Almost five per cent of the Victorian population has type 2 diabetes and a further 5 per cent have an increased risk of developing it.
From October 2020 to March 2021, Central West Medical Centre in Braybrook participated in a type 2 diabetes intensive quality improvement (QI) project with North Western Melbourne Primary Health Network (NWMPHN).
We interviewed Practice Principal GPs Dr Emmanuel Ndukwe and Dr Vivian Ndukwe to explore their experience in the project and the outcomes their team achieved.
Central West Medical Centre was established in 2014. Their diverse patient demographic includes a wide range of ethnicities, with most of the population born overseas.
“We have two GPs, three practice nurses, four receptionists and a practice manager, and our active patient population is 2,500, although it seems more than that!” said the doctors.
Emmanuel and Vivian said they were on the lookout for an interesting QI project which would contribute to their PIP QI requirements. They had previously completed a narrower diabetes QI project with a pharmaceutical company.
When they saw the diabetes project advertised in the NWMPHN newsletter, they jumped at the chance. The project helped them “realise there were more areas of our diabetes management that we wanted to improve.”

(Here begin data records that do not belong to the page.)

Lemma moved_from_c_str_is_null_witness :
  let s : state SecureString.t :=
    State [Block [x6b; x00] true] 0 xaa
          (<[1%nat := SecureString.Obj (Vector.Vec (Ptr 0%nat 0) 2 2)]> ∅) in
  2%nat ≠ 1%nat ∧
  objs s !! 1%nat = Some (SecureString.Obj (Vector.Vec (Ptr 0%nat 0) 2 2)) ∧
  (∃ s', SecureString.move_ctor 2%nat 1%nat s = Ok tt s' ∧
         SecureString.c_str 1%nat s' = Ok Null s' ∧
         load Null s' = Fault NullDeref ∧
         SecureString.size 1%nat s' = Ok 0 s') ∧
  (SecureString.hollow s 2%nat ∨ (∃ x bs, SecureString.owns s 2%nat x bs) →
   ∃ s', SecureString.move_assign 2%nat 1%nat s = Ok tt s' ∧
         SecureString.c_str 1%nat s' = Ok Null s' ∧
         load Null s' = Fault NullDeref ∧
         SecureString.size 1%nat s' = Ok 0 s').
Proof.
  intros s.
  assert (2%nat ≠ 1%nat) as H1 by lia.
  assert (objs s !! 1%nat = Some (SecureString.Obj (Vector.Vec (Ptr 0%nat 0) 2 2)))
    as H2 by reflexivity.
  split; [exact H1|]. split; [exact H2|].
  exact (moved_from_c_str_is_null 1%nat 2%nat _ s H1 H2).
Defined.

(** C1, as the code has it. A container [this] that holds storage [a] wipes
    it before it lets go of it in an assignment or in its destruction:
    - in [operator=] from any other object, the wipe leaves every byte of
      [a] zero while [this] still holds it; only then is [a] passed to the
      source, which now holds it (buffer), or returned to the allocator,
      the source being left empty (string);
    - in the destructor, whether or not any other object exists, the wipe
      leaves every byte of [a] zero while the block is still allocated; only
      then is it returned.
    A move construction from [this], in contrast, passes [a] on with its
    bytes as they are, and wipes nothing. *)
Theorem wipe_precedes_release (k : Container.kind) (this : objid)
    (a : addr) (bs : list byte) (s : state (Container.obj k)) :
  Container.owns k s this a bs →
  let zeros := replicate (length bs) zero in
  (∀ other o, this ≠ other → objs s !! other = Some o →
   ∃ s1 s',
     Container.wipe_self k this s = Ok tt s1 ∧
     objs s1 = objs s ∧
     blocks s1 !! a = Some (Block zeros true) ∧
     Container.hand_over k this other s1 = Ok tt s' ∧
     Container.move_assign k this other s = Ok tt s' ∧
     blocks s' !! a = Some (Block zeros (Container.live_after_assign k)) ∧
     objs s' !! this = Some o ∧
     Container.source_after_assign k s' other a (length bs)) ∧
  (∃ s1 s',
     Container.wipe_self k this s = Ok tt s1 ∧
     objs s1 = objs s ∧
     blocks s1 !! a = Some (Block zeros true) ∧
     Container.drop_members k this s1 = Ok tt s' ∧
     Container.dtor k this s = Ok tt s' ∧
     blocks s' !! a = Some (Block zeros false) ∧
     objs s' !! this = None) ∧
  (∀ into, into ≠ this →
   ∃ s',
     Container.move_ctor k into this s = Ok tt s' ∧
     blocks s' = blocks s ∧
     Container.owns k s' into a bs ∧
     Container.hollow k s' this).
Proof.
  intros Hown zeros.
  assert (a < length (blocks s))%nat as Hlt.
  { destruct k; destruct Hown as [_ Ha]; by apply lookup_lt_Some in Ha. }
  destruct k; simpl in *.
  - pose proof (buffer_wipe_self_owned _ _ _ _ Hown) as Hwipe.
    pose proof (buffer_owns_wiped _ _ _ _ Hown) as [Hobj1 Ha1].
    split; [|split].
    + intros other o Hne Ho.
      eexists _, _. split; [exact Hwipe|]. split; [done|].
      split; [exact Ha1|]. split.
      * eapply buffer_swap_members_ok; [exact Hne | exact Hobj1 | exact Ho].
      * split; [|split; [|split]].
        -- rewrite (buffer_move_assign_owned _ _ _ _ _ _ Hne Hown Ho).
           unfold set_objs, set_blocks. simpl. by rewrite length_replicate.
        -- simpl. by apply list_lookup_insert_eq.
        -- simpl. rewrite lookup_insert_ne by done. apply lookup_insert_eq.
        -- split; simpl.
           ++ apply lookup_insert_eq.
           ++ by apply list_lookup_insert_eq.
    + eexists _, _. split; [exact Hwipe|]. split; [done|].
      split; [exact Ha1|]. split.
      * eapply buffer_drop_members_owned; [exact Hobj1 | exact Ha1].
      * split; [|split].
        -- rewrite (buffer_dtor_owned _ _ _ _ Hown). simpl.
           by rewrite list_insert_insert_eq, length_replicate.
        -- simpl. apply list_lookup_insert_eq. by rewrite length_insert.
        -- simpl. apply lookup_delete_eq.
    + intros into Hinto. destruct Hown as [Hobj Ha].
      eexists. split; [exact (buffer_move_ctor_ok into this _ s Hobj)|].
      split; [done|]. split; [split|]; simpl.
      * apply lookup_insert_eq.
      * done.
      * unfold SecureBuffer.hollow. simpl.
        rewrite lookup_insert_ne by done. apply lookup_insert_eq.
  - pose proof (string_wipe_self_owned _ _ _ _ Hown) as Hwipe.
    pose proof (string_owns_wiped _ _ _ _ Hown) as Hown1.
    pose proof Hown1 as [Hobj1 Ha1].
    split; [|split].
    + intros other o Hne Ho.
      eexists _, _. split; [exact Hwipe|]. split; [done|].
      split; [exact Ha1|]. split.
      * eapply string_take_from_owned; [exact Hne | exact Hown1 | exact Ho].
      * split; [|split; [|split]].
        -- rewrite (string_move_assign_owned _ _ _ _ _ _ Hne Hown Ho). simpl.
           by rewrite list_insert_insert_eq, length_replicate.
        -- simpl. apply list_lookup_insert_eq. by rewrite length_insert.
        -- simpl. rewrite lookup_insert_ne by done. apply lookup_insert_eq.
        -- apply string_left_empty. unfold SecureString.hollow. simpl.
           apply lookup_insert_eq.
    + eexists _, _. split; [exact Hwipe|]. split; [done|].
      split; [exact Ha1|]. split.
      * eapply string_drop_members_owned; exact Hown1.
      * split; [|split].
        -- rewrite (string_dtor_owned _ _ _ _ Hown). simpl.
           by rewrite list_insert_insert_eq, length_replicate.
        -- simpl. apply list_lookup_insert_eq. by rewrite length_insert.
        -- simpl. apply lookup_delete_eq.
    + intros into Hinto. destruct Hown as [Hobj Ha].
      eexists. split; [exact (string_move_ctor_ok into this _ s Hobj)|].
      split; [done|]. split; [split|]; simpl.
      * apply lookup_insert_eq.
      * done.
      * unfold SecureString.hollow. simpl.
        rewrite lookup_insert_ne by done. apply lookup_insert_eq.
Qed.

(** The theorem at a machine with a single container, a buffer of three
    bytes its client has written. *)
Lemma wipe_precedes_release_witness :
  let k := Container.Buf in
  let bs := [x6b; x65; x79] in
  let s : state (Container.obj k) :=
    State [Block bs true] 0 xaa
          (<[1%nat := SecureBuffer.Obj (Ptr 0%nat 0) 3]> ∅) in
  let zeros := replicate (length bs) zero in
  Container.owns k s 1%nat 0%nat bs ∧
  (∀ other o, 1%nat ≠ other → objs s !! other = Some o →
   ∃ s1 s',
     Container.wipe_self k 1%nat s = Ok tt s1 ∧
     objs s1 = objs s ∧
     blocks s1 !! 0%nat = Some (Block zeros true) ∧
     Container.hand_over k 1%nat other s1 = Ok tt s' ∧
     Container.move_assign k 1%nat other s = Ok tt s' ∧
     blocks s' !! 0%nat = Some (Block zeros (Container.live_after_assign k)) ∧
     objs s' !! 1%nat = Some o ∧
     Container.source_after_assign k s' other 0%nat (length bs)) ∧
  (∃ s1 s',
     Container.wipe_self k 1%nat s = Ok tt s1 ∧
     objs s1 = objs s ∧
     blocks s1 !! 0%nat = Some (Block zeros true) ∧
     Container.drop_members k 1%nat s1 = Ok tt s' ∧
     Container.dtor k 1%nat s = Ok tt s' ∧
     blocks s' !! 0%nat = Some (Block zeros false) ∧
     objs s' !! 1%nat = None) ∧
  (∀ into, into ≠ 1%nat →
   ∃ s',
     Container.move_ctor k into 1%nat s = Ok tt s' ∧
     blocks s' = blocks s ∧
     Container.owns k s' into 0%nat bs ∧
     Container.hollow k s' 1%nat).
Proof.
  intros k bs s zeros.
  assert (Container.owns k s 1%nat 0%nat bs) as H1 by (split; reflexivity).
  split; [exact H1|].
  exact (wipe_precedes_release k 1%nat 0%nat bs s H1).
Defined.

(** C1, as stated, fails for storage that is moved from: a [SecureString]
    built from the one-byte text [k] and then moved from into a new object
    has given its storage away, and that storage still holds [k] and the
    terminator; no byte of it has been set to zero. *)
Lemma moved_from_storage_not_wiped :
  ∃ (s s' : state SecureString.t) (a : addr),
    SecureString.ctor 1%nat [x6b] (init 16 xaa) = Ok tt s ∧
    SecureString.owns s 1%nat a [x6b; x00] ∧
    SecureString.move_ctor 2%nat 1%nat s = Ok tt s' ∧
    SecureString.hollow s' 1%nat ∧
    blocks s' !! a = Some (Block [x6b; x00] true) ∧
    ¬ all_zero [x6b; x00].
Proof.
  eexists _, _, 0%nat.
  split; [vm_compute; reflexivity|].
  split; [split; reflexivity|].
  split; [vm_compute; reflexivity|].
  split; [reflexivity|].
  split; [reflexivity|].
  intros H. apply Forall_cons_1 in H as [H _]. discriminate H.
Qed.

(** C2, as the code has it. Let [a] be any constructed container and [b]
    another object.
    - After [b] is move-constructed from [a], [a] is empty: size 0, null
      storage, and destroying it or move-constructing from it again changes
      no block.
    - After [b = std::move(a)] where [b] held nothing, [a] is empty in the
      same sense.
    - After [b = std::move(a)] where [b] held the block [x]: a string [a]
      is empty in the same sense; a buffer [a] has been swapped with [b]
      and now holds [x], wiped, and reports its length.
    In every case [b] ends up with what [a] had. *)
Theorem moved_from_state (k : Container.kind) (a b : objid)
    (o : Container.obj k) (s : state (Container.obj k)) :
  b ≠ a →
  objs s !! a = Some o →
  (∃ s', Container.move_ctor k b a s = Ok tt s' ∧
         Container.left_empty k s' a ∧
         objs s' !! b = Some o) ∧
  (Container.hollow k s b →
   ∃ s', Container.move_assign k b a s = Ok tt s' ∧
         Container.left_empty k s' a ∧
         objs s' !! b = Some o) ∧
  (∀ x bs, Container.owns k s b x bs →
   ∃ s', Container.move_assign k b a s = Ok tt s' ∧
         Container.source_after_assign k s' a x (length bs) ∧
         objs s' !! b = Some o).
Proof.
  intros Hne Ho. destruct k; simpl in *.
  - split; [|split].
    + eexists. split; [exact (buffer_move_ctor_ok b a o s Ho)|]. split.
      * apply buffer_left_empty. unfold SecureBuffer.hollow. simpl.
        rewrite lookup_insert_ne by done. apply lookup_insert_eq.
      * simpl. apply lookup_insert_eq.
    + intros Hb. eexists.
      split; [exact (buffer_move_assign_hollow b a o s Hne Hb Ho)|]. split.
      * apply buffer_left_empty. unfold SecureBuffer.hollow. simpl.
        apply lookup_insert_eq.
      * simpl. rewrite lookup_insert_ne by done. apply lookup_insert_eq.
    + intros x bs Hb. eexists.
      split; [exact (buffer_move_assign_owned b a x bs o s Hne Hb Ho)|]. split.
      * destruct Hb as [_ Hx]. split; simpl.
        -- rewrite length_replicate. apply lookup_insert_eq.
        -- apply list_lookup_insert_eq. by apply lookup_lt_Some in Hx.
      * simpl. rewrite lookup_insert_ne by done. apply lookup_insert_eq.
  - split; [|split].
    + eexists. split; [exact (string_move_ctor_ok b a o s Ho)|]. split.
      * apply string_left_empty. unfold SecureString.hollow. simpl.
        rewrite lookup_insert_ne by done. apply lookup_insert_eq.
      * simpl. apply lookup_insert_eq.
    + intros Hb. eexists.
      split; [exact (string_move_assign_hollow b a o s Hne Hb Ho)|]. split.
      * apply string_left_empty. unfold SecureString.hollow. simpl.
        apply lookup_insert_eq.
      * simpl. rewrite lookup_insert_ne by done. apply lookup_insert_eq.
    + intros x bs Hb. eexists.
      split; [exact (string_move_assign_owned b a x bs o s Hne Hb Ho)|]. split.
      * apply string_left_empty. unfold SecureString.hollow. simpl.
        apply lookup_insert_eq.
      * simpl. rewrite lookup_insert_ne by done. apply lookup_insert_eq.
Qed.

Lemma moved_from_state_witness :
  let k := Container.Buf in
  let o := SecureBuffer.Obj (Ptr 1%nat 0) 2 in
  let s : state (Container.obj k) :=
    State [Block [x6b] true; Block [x65; x79] true] 0 xaa
          (<[1%nat := SecureBuffer.Obj (Ptr 0%nat 0) 1]> (<[2%nat := o]> ∅)) in
  1%nat ≠ 2%nat ∧
  objs s !! 2%nat = Some o ∧
  (∃ s', Container.move_ctor k 1%nat 2%nat s = Ok tt s' ∧
         Container.left_empty k s' 2%nat ∧
         objs s' !! 1%nat = Some o) ∧
  (Container.hollow k s 1%nat →
   ∃ s', Container.move_assign k 1%nat 2%nat s = Ok tt s' ∧
         Container.left_empty k s' 2%nat ∧
         objs s' !! 1%nat = Some o) ∧
  (∀ x bs, Container.owns k s 1%nat x bs →
   ∃ s', Container.move_assign k 1%nat 2%nat s = Ok tt s' ∧
         Container.source_after_assign k s' 2%nat x (length bs) ∧
         objs s' !! 1%nat = Some o).
Proof.
  intros k o s.
  assert (1%nat ≠ 2%nat) as H1 by lia.
  assert (objs s !! 2%nat = Some o) as H2 by reflexivity.
  split; [exact H1|]. split; [exact H2|].
  exact (moved_from_state k 2%nat 1%nat o s H1 H2).
Defined.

Diabetes detectives and the Life! program
One of the activities the practice completed was looking at people with indications of diabetes but no diagnosis. One example was looking at patients with a high fasting blood glucose or on diabetes medications, but without a diagnosis of diabetes in their file.
The aim of the activity was to review the files, identify those with existing diabetes and add the correct diagnosis to their file. But in doing this review, the practice also chose to action the ‘at risk’ patients who didn’t yet have diabetes.
They started working their way through the list of patients with indications of diabetes and found lots of people who didn’t have diabetes – some with abnormal glucose results, and particularly lots of women with polycystic ovary syndrome (PCOS).
“We knew that they were at increased risk of developing type 2 diabetes so we decided to take preventative action, We learned about the Life! program through the PHN newsletter earlier in the year, so we decided to recall every person for further screening and invite them to participate in the Life! program to help them avoid type 2 diabetes in the future,” said the doctors.
Steps to complete this activity
Before the appointment
The team leader pulled the list of patients with indications of diabetes from Cleansing CAT, and called each patient, telling them the doctor would like to see them regarding their PCOS or abnormal glucose results.
With the patient
When the patients came in, the doctor talked to them about diabetes risk and the possibility that they could access free coaching sessions with a dietitian to help them lose weight and reduce their diabetes risk. The patients were open to this idea, so were offered repeat screening to ensure their eligibility for the Life! program.
After the appointment
When the results came back, the doctor called the patients to advise them of the result, and completed the AUSDRISK over the phone, getting the patient to measure their own waists. The doctor completed the referral and reception staff faxed it to the Life! program.
The practice has already referred 39 people to the Life! program. Of these, 38 people found the program beneficial, with several returning to report weight loss, and to thank the GP for their support and referral.
“One person even brought me a flower to say thank you,” Dr Vivian Ndukwe said.
The practice receives $25 for each referral and another $20 when a patient completes the six sessions.
“As the saying goes, an ounce of prevention is worth a pound of cure, so it’s nice to receive a payment for prevention activities,” said the doctors.
Being able to see the data was also really useful for the practice.
When the project started, the practice only had 36 people with a diagnosis of type 2 diabetes recorded. Emmanuel and Vivian knew this wasn’t right. This motivated the practice to fix their data – they were determined to have all their patients properly identified.
“We used to think we were doing really well with our diabetes care, but the project helped us to see where the gaps were and learn how to go about fixing them. We got to see updated data reports at the middle and end of the project, so it was great to see our improvements resulting in positive changes in our practice data.”
Emmanuel and Vivian also found the workshops to be very helpful: “Our whole practice team attended, so we all got to hear what other practices were doing and discuss ideas we could implement in our own practice.”
What would the practice do differently?
- Spread the activities out. “It got to the point where some patients thought we were nagging them, because we made calls about many different things -each time we did a new activity.”
- Allocate activity tasks across the team so they can share the load better.
Quality improvement tips for other practices
- Include your whole team – not just the clinicians.
- Start the activities straight away. “The first workshop gives you momentum to make a good start on improvement and gets the team excited to contribute to improvement activities.”
Key resources and support
Juliet, the practice’s NWMPHN quality improvement program officer, helped train the practice to use Pen CAT to look at their data – including lists of patients to improve their diabetes care.
“Our favourite resource was probably the project data reports, especially seeing the red arrows (showing negative change in the data) – those arrows were very motivating!” said the doctors.
The Life! program was a great resource for referral of patients at risk of diabetes. The three learning workshops the staff attended during the project helped inspire their activities. Visit lifeprogram.org.au to learn how your practice can participate.
HealthPathways Melbourne has up-to-date clinical and referral information about diabetes that is easy to access at the point of care.